Number 13 East Wheelock Street is a classic white building behind a row of hedges. This is the home of the faculty director to the East Wheelock residential cluster, Sergi Elizalde, who opens up his home to students and faculty for events, dinners, performances or—as was the case Monday, May 16—all three.
Tonight, May 17, at 7 pm, Hop pianist in residence Sally Pinkas and her friend, Boston-based cellist Jan Müller-Szeraws, will perform four renowned piano and cello sonatas in the Hop’s Spaulding Auditorium, works by Beethoven, Bach, Debussy and Franck. For those eager listeners of all ages at East Wheelock on May 16, Pinkas and Müller-Szeraws gave a much anticipated preview of the concert, playing one to two movements from each of the pieces in the following day’s concert repertoire. In between each of the movements, they talked casually with one another and the intimate audience about each piece, shedding light on its place in musical history and how each of them felt about the piece and prepared to play it in concert.
It was intriguing to hear the sage artists discuss the motivations behind each piece, such as how to balance modern musical performance with historic classical pieces.
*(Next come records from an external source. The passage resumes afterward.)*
(** C9. When the leaf has no unhandled critical extension and the chains
    are built without error, they are filtered for server authentication;
    the first chain left is stored under "system", and only there, with no
    error; when none is left the error is the incompatible-usage one and no
    chain is stored. *)
Theorem first_surviving_chain_stored_under_system
    (env : Validity.X509) (leaf : Certificate) (rest : list Certificate)
    (cands : list (list Certificate)) :
  UnhandledCriticalExtensions leaf = [] ->
  Validity.BuildChains env leaf
    (Validity.range_certs (leaf :: rest) 0 None (Validity.opts0 env)).2 = (cands, None) ->
  exists v calls,
    Validity.NewCertificateValidity env (leaf :: rest) = Ret (v, calls) /\
    match Validity.FilterChainsByKeyUsage env cands [Validity.ExtKeyUsageServerAuth] with
    | chain0 :: _ =>
        Validity.TrustedChains v = {[ "system" := chain0 ]} /\
        Validity.Error v = None
    | [] =>
        Validity.Error v =
          Some (Validity.CertificateInvalidError (Some leaf) Validity.IncompatibleUsage) /\
        Validity.TrustedChains v = ∅
    end.
Proof.
  intros Hext Hbuild.
  destruct (NewCertificateValidity_cons env leaf rest) as (opts & Hr & ->).
  rewrite Hr in Hbuild. simpl in Hbuild. rewrite Hext, Hbuild. simpl.
  destruct (Validity.FilterChainsByKeyUsage env cands _) as [|chain0 chains];
    eexists _, _; (split; [reflexivity|]); split; reflexivity.
Qed.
One topic that came up was how to manage vibrato and dynamics in the Bach sonata, since Bach would have been writing for harpsichord, which is much less resonant and lacks changes in amplitude, and not a modern pianoforte. It was a pleasure to see the inner workings of the minds of the musicians and learn about the incredible deliberation that accompanies the playing and practice of each piece.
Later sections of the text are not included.